Nanoscale contact behavior of α-quartz asperities — A molecular dynamics approach

Rock surfaces are composed of asperities at various scales. Accurate modeling of the multiscale contact deformation of asperities is of great importance to study the earthquake source mechanics and hydraulic properties of fractures. In this study, to shed light on the nanoscale contact behavior of rock asperities that might not have been paid much attention to in previous studies, we simulated a series of nanoscale contact processes of α-quartz asperities under single-asperity contact employing molecular dynamics method. In addition to the investigation of the influence of contact configuration and asperity size on the asperity failure, we compared the simulation results with macroscopically elastic and elastoplastic contact models to evaluate the multiscale applicability. We observed that fracture occurs in the nanoscale α-quartz asperities during contact process, inconsistent with the traditional assumptions of elastic and elastoplastic deformation of rock asperities.
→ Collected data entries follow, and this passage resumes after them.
Lemma Bottleneck_call_grows (filters : Z * Z * Z) (block : string)
    (downsampling : bool) (stride : Z) (x y : Tensor)
    (training : option bool) (st st' : Keras) :
  let self := _Bottleneck.__init__ filters block downsampling stride in
  _Bottleneck.__call__ self x training st = Ok (y, st') →
  grows (if default false training then Bottleneck_bn_names self else [])
    st st'.
Proof.
  intros self. subst self. destruct filters as [[filters1 filters2] filters3].
  unfold _Bottleneck.__call__, _Bottleneck.branches, _Bottleneck.__init__,
    _Bottleneck.training_default, Bottleneck_bn_names, Bottleneck_layer_names,
    getattr.
  intros Hcall. destruct downsampling; cbn in Hcall; split_run.
  all: cbn [default] in *; destruct (default false training); cbn.
  all: repeat match goal with
       | H1 : grows _ ?a ?b, H2 : grows _ ?b ?c |- _ =>
           pose proof (grows_trans _ _ _ _ _ H1 H2); clear H1 H2
       end; subst.
  all: first [assumption | apply grows_refl].
Qed.
Lemma ResNet50_call_grows (x : Tensor) (training : option bool)
    (st st' : Keras) (out : Tensor * Tensor * Tensor * Tensor) :
  ResNet50.__call__ ResNet50.__init__ x training st = Ok (out, st') →
  grows ((if learning_phase st then ["bn_conv1"] else [])
         ++ (if default true training
             then ResNet50_bn_names ResNet50.__init__ else []))
    st st'.
Proof.
  unfold ResNet50.__call__, ResNet50.training_default.
  cbn [ResNet50.__init__ ResNet50.conv1 ResNet50.bn_conv1 ResNet50.max_pool
       ResNet50.res2a ResNet50.res2b ResNet50.res2c
       ResNet50.res3a ResNet50.res3b ResNet50.res3c ResNet50.res3d
       ResNet50.res4a ResNet50.res4b ResNet50.res4c ResNet50.res4d
       ResNet50.res4e ResNet50.res4f
       ResNet50.res5a ResNet50.res5b ResNet50.res5c].
  intros Hcall. split_run.
  repeat match goal with
  | H : _Bottleneck.__call__ _ _ _ _ = Ok _ |- _ =>
      apply Bottleneck_call_grows in H
  end.
  cbn [default] in *.
  repeat match goal with
  | H1 : grows _ ?a ?b, H2 : grows _ ?b ?c |- _ =>
      pose proof (grows_trans _ _ _ _ _ H1 H2); clear H1 H2
  end.
  match goal with H : grows ?calls ?a ?b |- grows ?calls' ?a ?b =>
    replace calls' with calls; [exact H|] end.
  cbn [bn_name layers.BatchNormalization]. f_equal.
  destruct (default true training); reflexivity.
Qed.

Lemma occurrences_not_elem_of (name : string) (calls : list string) :
  name ∉ calls → occurrences name calls = 0%nat.
Proof.
  unfold occurrences. induction calls as [|n calls IH]; intros Hn; [done|].
  apply not_elem_of_cons in Hn as [Hne Hn].
  rewrite filter_cons_False by done. by apply IH.
Qed.
(** * Azure log forwarder: the per-batch record pipeline of [logs_ingest/main.py]

    A shallow embedding of [process_logs], [process_record], [is_too_old],
    [deserialize_properties], [parse_record] and [extract_cloud_log_forwarder],
    followed by the properties of the pipeline that the specification states.

    Conventions of the embedding.
    - Python values that travel through the pipeline (decoded JSON, attribute
      values) are the inductive [pyval]; JSON floats are left out.
    - A Python [str] is a Rocq [string]; one [ascii] stands for one character.
    - The raw record is a [pyval]; the parsed record, a [dict] keyed by
      strings, is a [gmap string pyval].
    - Mutation of [self_monitoring] and [dt_payload], the clock and the calls
      to the outside world are threaded through a state-and-exception monad
      in which a raised exception keeps the mutations made before it.
    - [logging.info] and [logging.exception] write to a sink and are not
      part of the state; they are taken not to raise. The two calls of the
      self-monitoring flush are recorded in the world and are taken not to
      raise either.
    - Durations are exact integers in microseconds. [total_seconds()] is
      the float Python computes from one: the binary64 nearest to the
      count divided by 10^6, ties to even. It is compared exactly with the
      integer [record_age_limit - 60], as Python compares a float with an
      integer. *)

From Stdlib Require Import ZArith Ascii String List Bool Lia.
From stdpp Require Import gmap strings list fin_maps pretty.

Local Open Scope string_scope.
Local Open Scope list_scope.
Local Open Scope Z_scope.

(** ** Python values *)

#[warnings="-register-all"]
Inductive pyval : Type :=
| PNone
| PBool (b : bool)
| PInt (n : Z)
| PStr (s : string)
| PList (items : list pyval)
| PDict (entries : list (string * pyval)).

(** Truth value of an object in a condition ([if x:]). *)
Definition truthy (v : pyval) : bool :=
  match v with
  | PNone => false
  | PBool b => b
  | PInt n => negb (n =? 0)
  | PStr s => negb (String.eqb s "")
  | PList items => match items with [] => false | _ => true end
  | PDict entries => match entries with [] => false | _ => true end
  end.

(** [isinstance(v, str)] *)
Definition is_str (v : pyval) : bool :=
  match v with PStr _ => true | _ => false end.

(** [len(s)] of a string, as a Python integer. *)
Definition len (s : string) : Z := Z.of_nat (String.length s).

(** The slice [s[:n]]: a negative bound counts from the end, a bound past
    the end is clipped. *)
Definition py_slice_to (s : string) (n : Z) : string :=
  let stop := if n <? 0 then Z.max 0 (len s + n) else Z.min n (len s) in
  String.substring 0 (Z.to_nat stop) s.

(** ** Exceptions and results *)

Inductive exn : Type :=
| JSONDecodeError
| UnicodeDecodeError
| AttributeError
| TypeError
| ParserError
| KeyError
| ConfigurationError (message : string)
| CollaboratorError (who : string).

Inductive result (A : Type) : Type :=
| Ok (a : A)
| Raise (e : exn).
Arguments Ok {A} a.
Arguments Raise {A} e.
(** X6. After an upload whose statement runs, the answer names the path
    ['/uploads/' + name], [get] of the key returns a row of type ['file']
    with that path and no text, and the file can be downloaded under its
    name. *)
Theorem put_file_then_get io io' now now' s f c name auth w :
  run_fails io = false → get_fails io' = false →
  let w' := snd (handle io now
                   (UploadFile (Some s) (Some f) (Some c) (Some name) auth) w) in
  fst (handle io now
         (UploadFile (Some s) (Some f) (Some c) (Some name) auth) w)
    = Response 200
        (Uploaded "File uploaded successfully" ("/uploads/" ++ name)%string) ∧
  (∃ r,
     fst (handle io' now' (GetContent s f c) w') = Response 200 (Found r) ∧
     content_type r = "file" ∧
     file_path r = Some ("/uploads/" ++ name)%string ∧
     text_content r = None) ∧
  download name w' = (Attachment name, w').
Proof.
  intros Hio Hio'. cbv zeta. rewrite handle_upload_ok by done.
  cbn [fst snd]. split_and!; [done| |].
  - exists (upserted now s f c "file"
              (Some ("/uploads/" ++ name)%string) None (db w)).
    split; [|done].
    unfold handle, get_content, bind, db_get. rewrite Hio'. cbn [db].
    unfold select_by_key. cbn [content]. by rewrite find_key_appended.
  - unfold download. cbn [uploads]. rewrite decide_True; [done|].
    apply elem_of_union_l. by apply elem_of_singleton.
Qed.

Lemma put_file_then_get_witness :
  let w' := snd (handle no_faults 10
                   (UploadFile (Some "math") (Some "notes") (Some 1%Z)
                      (Some "1700000000000-42.pdf") None) init_world) in
  fst (handle no_faults 10
         (UploadFile (Some "math") (Some "notes") (Some 1%Z)
            (Some "1700000000000-42.pdf") None) init_world)
    = Response 200
        (Uploaded "File uploaded successfully"
           ("/uploads/" ++ "1700000000000-42.pdf")%string) ∧
  (∃ r,
     fst (handle no_faults 20 (GetContent "math" "notes" 1) w')
       = Response 200 (Found r) ∧
     content_type r = "file" ∧
     file_path r = Some ("/uploads/" ++ "1700000000000-42.pdf")%string ∧
     text_content r = None) ∧
  download "1700000000000-42.pdf" w' = (Attachment "1700000000000-42.pdf", w').
Proof.
  apply (put_file_then_get no_faults no_faults 10 20 "math" "notes" 1
           "1700000000000-42.pdf" None init_world); reflexivity.
Defined.

(** ** Deleting *)

Lemma select_by_id_Some id d r :
  select_by_id id d = Some r → r ∈ content d ∧ rowid r = id.
Proof.
  unfold select_by_id. intros ([i x] & Hf & ->)%fmap_Some. simpl.
  apply list_find_Some in Hf as (Hl & Hk & _).
  split; [by eapply list_elem_of_lookup_2|done].
Qed.

Lemma select_by_id_deleted id d : select_by_id id (delete_by_id id d) = None.
Proof.
  apply select_by_id_None, Forall_forall. cbn [delete_by_id content].
  by intros r [Hne _]%list_elem_of_filter.
Qed.

Lemma unlink_row_file_uploads row w :
  uploads (snd (unlink_row_file row w)) =
  match row with
  | Some r =>
      if truthy (file_path r)
      then uploads w ∖ {[basename (default "" (file_path r))]}
      else uploads w
  | None => uploads w
  end.
Proof.
  unfold unlink_row_file, unlink_if_exists, ret.
  destruct row as [r|]; [|done].
  destruct (truthy _); [|done].
  case_decide as Hin; [done|]. cbn [snd].
  by rewrite difference_disjoint_L by by apply disjoint_singleton_r.
Qed.

(** The delete route without a database fault, in one step. *)
Lemma delete_content_ok id w :
  delete_content no_faults id w =
  (Response 200 (Result true (Some "Content deleted successfully")),
   World (delete_by_id id (db w))
         (uploads (snd (unlink_row_file (select_by_id id (db w)) w)))).
Proof.
  unfold delete_content, bind, db_get, db_run, respond, ret. cbn [get_fails no_faults].
  pose proof (unlink_row_file_db (select_by_id id (db w)) w) as Hdb.
  destruct (unlink_row_file _ w) as [[] w1]. cbn [snd] in *.
  cbn [run_fails no_faults]. by rewrite Hdb.
Qed.

(** X7. Deleting the id of a stored row, without a database fault,
    removes the row and its blob: the id and the row's key no longer
    resolve, and when the row had a file path, the file it names is gone
    from [uploads/] and a download of it is answered with 404. *)
Theorem delete_removes_row_and_blob id r w :
  wf (db w) → select_by_id id (db w) = Some r →
  let w' := snd (delete_content no_faults id w) in
  success (fst (delete_content no_faults id w)) = true ∧
  select_by_id id (db w') = None ∧
  select_by_key (key_of r) (db w') = None ∧
  ∀ p, file_path r = Some p → p ≠ "" →
       (basename p ∉ uploads w') ∧
       download (basename p) w' =
         (Json (Response 404 (Result false (Some "File not found"))), w').
Proof.
  intros Hwf Hid. cbv zeta. rewrite delete_content_ok. cbn [fst snd db].
  pose proof (select_by_id_Some _ _ _ Hid) as [Hin Hrid].
  split_and!; [done|apply select_by_id_deleted| |].
  - apply select_by_key_None. cbn [delete_by_id content].
    intros r' [Hne Hin']%list_elem_of_filter Hkey.
    apply Hne. rewrite <- Hrid. f_equal.
    eapply NoDup_fmap_eq; [apply Hwf|done|done|done].
  - intros p Hp Hne.
    assert (basename p ∉
            uploads (snd (unlink_row_file (select_by_id id (db w)) w))) as Hgone.
    { rewrite unlink_row_file_uploads, Hid. unfold truthy. rewrite Hp.
      rewrite bool_decide_true by done. cbn [default].
      apply not_elem_of_difference. right. by apply elem_of_singleton. }
    split; [exact Hgone|].
    unfold download. cbn [uploads]. by rewrite decide_False.
Qed.

Lemma delete_removes_row_and_blob_witness :
  let w' := snd (delete_content no_faults 1 file_world) in
  success (fst (delete_content no_faults 1 file_world)) = true ∧
  select_by_id 1 (db w') = None ∧
  select_by_key (key_of file_row) (db w') = None ∧
  ∀ p, file_path file_row = Some p → p ≠ "" →
       (basename p ∉ uploads w') ∧
       download (basename p) w' =
         (Json (Response 404 (Result false (Some "File not found"))), w').
Proof.
  apply (delete_removes_row_and_blob 1 file_row file_world).
  - exact file_world_wf.
  - reflexivity.
Defined.

(** X8. A delete, with or without a database fault, touches nothing but
    its own row and that row's file: every other id resolves as before,
    no file is added to [uploads/], and a file that is removed is the one
    named by the [file_path] of the row with the given id. *)
Theorem delete_touches_one_row io id w :
  let w' := snd (delete_content io id w) in
  (∀ id', id' ≠ id → select_by_id id' (db w') = select_by_id id' (db w)) ∧
  uploads w' ⊆ uploads w ∧
  (∀ name, name ∈ uploads w → name ∉ uploads w' →
     ∃ r p, select_by_id id (db w) = Some r ∧ file_path r = Some p ∧
            name = basename p).
Proof.
  cbv zeta.
  assert (snd (delete_content io id w) = w ∨
          ∃ d, snd (delete_content io id w) =
                 World d (uploads (snd (unlink_row_file
                                          (select_by_id id (db w)) w))) ∧
               (d = db w ∨ d = delete_by_id id (db w))) as [->|(d & -> & Hd)].
  { unfold delete_content, bind, db_get, db_run, respond, ret.
    destruct (get_fails io); [by left|right].
    pose proof (unlink_row_file_db (select_by_id id (db w)) w) as Hdb.
    destruct (unlink_row_file _ w) as [[] w1]. cbn [snd] in *.
    destruct (run_fails io); cbn [snd].
    - exists (db w). split; [|by left]. destruct w1; simpl in *. by subst.
    - eexists. split; [done|]. right. by rewrite Hdb. }
  { split_and!; [done|done|]. by intros name Hin Hout. }
  cbn [db uploads]. rewrite unlink_row_file_uploads. split_and!.
  - intros id' Hne. destruct Hd as [->| ->]; [done|].
    unfold select_by_id. rewrite !find_head. cbn [delete_by_id content].
    by rewrite list_filter_filter_l by (intros x ->; done).
  - destruct (select_by_id id (db w)) as [r|]; [|done].
    destruct (truthy (file_path r)); [by apply subseteq_difference_l|done].
  - intros name Hin Hout.
    destruct (select_by_id id (db w)) as [r|]; [|done].
    unfold truthy in Hout. destruct (file_path r) as [p|] eqn:Hp; [|done].
    exists r, p. split_and!; [done..|].
    case_bool_decide; [|done]. cbn [default] in Hout.
    apply not_elem_of_difference in Hout as [?|Hs]; [done|].
    by apply elem_of_singleton in Hs.
Qed.
(** * SICAR: the captcha-gated download loop of [SICAR/sicar.py]

    A shallow embedding of the methods [_get], [_download_captcha],
    [_download_shapefile] and [download_state] of class [Sicar], together
    with the exception classes of [SICAR/exceptions.py].

    Python statements that touch the outside (the HTTP session, the random
    generator, the file system, [print], [time.sleep]) are modelled by a
    state-and-exception monad over a [world]; what the outside answers is
    given by an [environment] of oracles. Every effect is appended to a
    chronological trace so that the number of captcha acquisitions, of
    download requests and of sleeps of a run can be counted. *)

From Stdlib Require Import ZArith QArith Lia Ascii String DecimalString.
From stdpp Require Import base option list strings gmap.

Local Open Scope string_scope.
Local Open Scope list_scope.
Local Open Scope Z_scope.

(** ** Python values that reach the code *)

(** [state] is annotated [State | str] (and [str | int] further down), [type]
    defaults to [None]: the three shapes are kept apart. *)
Inductive pyvalue :=
| PyStr (s : string)
| PyInt (n : Z)
| PyNone.

(** What [download_state] hands back: a [Path], or the sentinel [False]. *)
Inductive pyresult :=
| PyPath (p : string)
| PyFalse.

(** A decoded [PIL.Image]. *)
Record image := Bitmap { pixels : list Byte.byte }.

(** ** Floats on the dyadic grid

    [random.random()] yields a double [k / 2^53] with [0 <= k < 2^53].  All
    floats the code computes from such draws are multiples of [2^-53]; a
    float is stored as that multiple.  Arithmetic rounds to 53 significant
    bits, ties to even, as IEEE-754 doubles do. *)
Record pyfloat := Float53 { numerator : Z }.

Definition float_value (x : pyfloat) : Q := numerator x # (2 ^ 53).

(** Round a non-negative multiple of [2^-53] to the nearest double. *)
Definition round53 (n : Z) : Z :=
  if n <? 2 ^ 53 then n
  else
    let s := Z.log2 n - 52 in
    let q := n / 2 ^ s in
    let r := n mod 2 ^ s in
    let half := 2 ^ (s - 1) in
    let q' := if r <? half then q
              else if half <? r then q + 1
              else if Z.even q then q else q + 1 in
    q' * 2 ^ s.

(** The float a raw 53-bit output [g] of the generator stands for. *)
Definition draw (g : Z) : pyfloat := Float53 (g mod 2 ^ 53).

(** [x + y] on floats. *)
Definition float_add (x y : pyfloat) : pyfloat :=
  Float53 (round53 (numerator x + numerator y)).

(** [x * m] for a float [x] and a non-negative integer constant [m]. *)
Definition float_mul (x : pyfloat) (m : Z) : pyfloat :=
  Float53 (round53 (numerator x * m)).

(** [int(x)] for a non-negative float. *)
Definition int_of_float (x : pyfloat) : Z := numerator x / 2 ^ 53.

(** ** Strings: [int(str)] and case-insensitive header names *)

Definition is_space (c : ascii) : bool :=
  let n := N_of_ascii c in ((9 <=? n) && (n <=? 13) || (n =? 32))%N.

Definition is_digit (c : ascii) : bool :=
  let n := N_of_ascii c in ((48 <=? n) && (n <=? 57))%N.

Definition digit_value (c : ascii) : Z := Z.of_N (N_of_ascii c) - 48.

Fixpoint lstrip (s : string) : string :=
  match s with
  | String c s' => if is_space c then lstrip s' else s
  | EmptyString => EmptyString
  end.

Fixpoint rstrip (s : string) : string :=
  match s with
  | String c s' =>
      match rstrip s' with
      | EmptyString => if is_space c then EmptyString else String c EmptyString
      | t => String c t
      end
  | EmptyString => EmptyString
  end.

(** Decimal digits, single underscores allowed between two digits. *)
Fixpoint digits (acc : Z) (after_digit : bool) (s : string) : option Z :=
  match s with
  | EmptyString => if after_digit then Some acc else None
  | String c s' =>
      if is_digit c then digits (10 * acc + digit_value c) true s'
      else if Ascii.eqb c "_" && after_digit then digits acc false s'
      else None
  end.

(** [int(s)] on a [str], base 10, ASCII grammar: surrounding whitespace, an
    optional sign, digits.  [None] stands for [ValueError]. *)
Definition int_of_str (s : string) : option Z :=
  match lstrip (rstrip s) with
  | String "+" t => digits 0 false t
  | String "-" t => Z.opp <$> digits 0 false t
  | t => digits 0 false t
  end.

Definition ascii_lower (c : ascii) : ascii :=
  let n := N_of_ascii c in
  if ((65 <=? n) && (n <=? 90))%N then ascii_of_N (n + 32) else c.

Fixpoint lower (s : string) : string :=
  match s with
  | String c s' => String (ascii_lower c) (lower s')
  | EmptyString => EmptyString
  end.

(** [content_type.startswith(p)]. *)
Definition startswith (s p : string) : bool := String.prefix p s.

(** ** HTTP *)

(** The two URLs the code builds, by their query parameters:
    [.../ReCaptcha?id=<id>] and
    [{_BASE}/estados/downloadBase?idEstado=..&tipoBase=..&ReCaptcha=..]. *)
Inductive request :=
| ReCaptcha (id : Z)
| DownloadBase (idEstado tipoBase : pyvalue) (captcha : string).

(** A [requests.Response].  [headers] is the case-insensitive dictionary,
    keyed by the lower-cased header name; [iter_content n] is the sequence of
    chunks the streaming iterator yields for chunk size [n]. *)
Record response := {
  ok : bool;
  headers : gmap string string;
  content : list Byte.byte;
  iter_content : Z -> list (list Byte.byte)
}.

(** [response.headers.get(name)]. *)
Definition headers_get (r : response) (name : string) : option string :=
  headers r !! lower name.

(** ** Exceptions ([SICAR/exceptions.py], and the two foreign ones the code
    meets) *)
Inductive exn :=
| EmailNotValidException (email : string)
| UrlNotOkException (url : request)
| StateCodeNotValidException (state : pyvalue)
| FailedToDownloadCaptchaException
| FailedToDownloadShapefileException
| FailedToDownloadCsvException
| UnidentifiedImageError
| ValueError.

(** The precondition errors of the package: malformed input of the caller. *)
Definition is_precondition_error (e : exn) : bool :=
  match e with
  | EmailNotValidException _ | StateCodeNotValidException _ => true
  | _ => false
  end.

(** ** Effects *)

(** What [print] is given when [debug] is set; [tries] is the budget at the
    time of printing, [info] the pair (state, output format). *)
Inductive message :=
| Requesting (tries : Z) (info : pyvalue * string) (captcha : string)
| InvalidCaptcha (tries : Z) (info : pyvalue * string) (captcha : string)
| WhenRequesting (tries : Z) (error : exn) (info : pyvalue * string).

Inductive event :=
| Mkdir (folder : string)
| Random (x : pyfloat)
| Get (url : request)
| Solve (img : image) (text : string)
| Open (path : string)
| Write (path : string) (chunk : list Byte.byte)
| Progress (n : Z)
| Print (m : message)
| Sleep (seconds : pyfloat).

(** The mutable part: files on disk, how many requests the session has sent,
    how many draws the generator has produced, the local variable [tries] of
    [download_state], and the trace of effects so far. *)
Record world := World {
  fs : gmap string (list Byte.byte);
  requests_sent : nat;
  draws_made : nat;
  tries : Z;
  trace : list event
}.

(** The outside. *)
Record environment := {
  (** the reply to the [n]-th GET of the session *)
  session_get : nat -> request -> response;
  (** the [n]-th raw output of the generator *)
  generator : nat -> Z;
  (** [Image.open(io.BytesIO(b))]; [None] is [UnidentifiedImageError] *)
  Image_open : list Byte.byte -> option image;
  (** [self._driver.get_captcha] *)
  get_captcha : image -> string;
  (** [Path(os.path.join(folder, f"SHAPE_{state}_{type}")).with_suffix(".zip")] *)
  shape_path : string -> pyvalue -> pyvalue -> string
}.

Inductive outcome (A : Type) :=
| Returned (a : A)
| Raised (e : exn).
Arguments Returned {A} a.
Arguments Raised {A} e.

Definition M (A : Type) : Type := world -> outcome A * world.

Definition ret {A} (a : A) : M A := fun w => (Returned a, w).

Definition raise {A} (e : exn) : M A := fun w => (Raised e, w).

Definition bind {A B} (c : M A) (k : A -> M B) : M B :=
  fun w =>
    match c w with
    | (Returned a, w') => k a w'
    | (Raised e, w') => (Raised e, w')
    end.

#[global] Instance M_ret : MRet M := @ret.
#[global] Instance M_bind : MBind M := fun A B k c => bind c k.

(** [try: c  except <classes> as e: h e].  [h e = None] when the class of [e]
    is not among the listed ones. *)
Definition try_except {A} (c : M A) (h : exn -> option (M A)) : M A :=
  fun w =>
    match c w with
    | (Returned a, w') => (Returned a, w')
    | (Raised e, w') =>
        match h e with
        | Some handler => handler w'
        | None => (Raised e, w')
        end
    end.

(** [try: c  finally: f].  The [finally] suite runs whatever [c] did; what [c]
    did (value or exception) then goes on, unless [f] itself raised. *)
Definition try_finally {A} (c : M A) (f : M unit) : M A :=
  fun w =>
    match c w with
    | (r, w') =>
        match f w' with
        | (Returned _, w'') => (r, w'')
        | (Raised e, w'') => (Raised e, w'')
        end
    end.

Definition emit (e : event) : M unit :=
  fun w => (Returned tt,
            World (fs w) (requests_sent w) (draws_made w) (tries w)
                  (trace w ++ [e])).
(** * Run-state synchronisation of the earnings-call web client

    A shallow embedding of the client code that keeps a run's status, log
    and result rows in step with the server:

    - [api.ts]: [handle], [clearHistory];
    - [pages/RunDetail.tsx]: the [poll] cycle, its log updater, the
      [useEffect] that owns the interval, and the progress and
      knowledge-graph projections of the render function;
    - [pages/Dashboard.tsx]: the clear-history click handler.

    React state is modelled by explicit records, a setter call by a value of
    an update type, an asynchronous cycle by the moment its promise settles. *)

From Stdlib Require Import String Ascii Bool Arith ZArith NArith QArith Qminmax Lia List.
Import ListNotations.
Close Scope Q_scope.

(** ** The parts of the JavaScript platform the code relies on *)

Module JS.

(** A JavaScript string is a finite sequence of UTF-16 code units. *)
Definition code_unit := N.
Definition jsstring := list code_unit.

(** Source literals are ASCII; [lit] gives their code units. *)
Definition lit (s : string) : jsstring :=
  map N_of_ascii (list_ascii_of_string s).

(** The line feed, written ["\n"] in the source language. *)
Definition LF : jsstring := [10%N].

Definition jsstring_dec : forall a b : jsstring, {a = b} + {a <> b} :=
  list_eq_dec N.eq_dec.

(** [a === b] on strings. *)
Definition strict_eq (a b : jsstring) : bool :=
  if jsstring_dec a b then true else false.

(** [s.length]. *)
Definition str_length (s : jsstring) : nat := List.length s.

(** ToBoolean on a string: only the empty string is falsy. *)
Definition truthy (s : jsstring) : bool :=
  match s with [] => false | _ :: _ => true end.

(** ToBoolean on an optional string ([undefined] and [null] are falsy). *)
Definition truthy_opt (o : option jsstring) : bool :=
  match o with None => false | Some s => truthy s end.

(** [a || b] on strings. *)
Definition or_else (a b : jsstring) : jsstring :=
  if truthy a then a else b.

(** [a ?? b]. *)
Definition nullish {A : Type} (a : option A) (b : A) : A :=
  match a with Some x => x | None => b end.

(** [String.prototype.startsWith(searchString)] with the default position
    0, following the steps of the language standard: an empty search
    string matches, a search string longer than the receiver does not,
    otherwise the code units of the leading substring are compared. *)
Definition startsWith (s searchString : jsstring) : bool :=
  let len := str_length s in
  let searchLength := str_length searchString in
  if Nat.eqb searchLength 0 then true
  else if Nat.ltb len searchLength then false
  else strict_eq (firstn searchLength s) searchString.

(** [String.prototype.slice(start)] for a non-negative [start]: the code
    units from [min(start, length)] to the end. *)
Definition slice (s : jsstring) (start : nat) : jsstring :=
  skipn (Nat.min start (str_length s)) s.

(** How a promise settles. *)
Inductive Settled (A : Type) : Type :=
| Fulfilled (value : A)
| Rejected (message : jsstring).
Arguments Fulfilled {A} value.
Arguments Rejected {A} message.

(** A request together with the instant at which it settles. *)
Record Timed (A : Type) : Type := { settled_at : nat; outcome : Settled A }.
Arguments Build_Timed {A} settled_at outcome.
Arguments settled_at {A} t.
Arguments outcome {A} t.

Definition rejection {A : Type} (p : Timed A) : option (nat * jsstring) :=
  match outcome p with
  | Fulfilled _ => None
  | Rejected m => Some (settled_at p, m)
  end.

(** Of two rejections the earlier one wins; on a tie, the one listed
    first. *)
Definition earlier (x y : option (nat * jsstring)) : option (nat * jsstring) :=
  match x, y with
  | None, _ => y
  | _, None => x
  | Some (tx, _), Some (ty, _) => if Nat.leb tx ty then x else y
  end.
Moreover, the asperity size and contact configuration significantly affect the failure mechanism of α-quartz asperities, specifically the transition from plasticity-dominant failure to fracture damage. Finally, a multiscale disparity exists, where macroscopic contact models are limited to predict the nanoscale contact behavior of α-quartz asperities. The results obtained here underscore the need to re-evaluate the assumptions of rock asperity deformation and emphasize the importance of considering contact configurations and multiscale effects of rock asperities.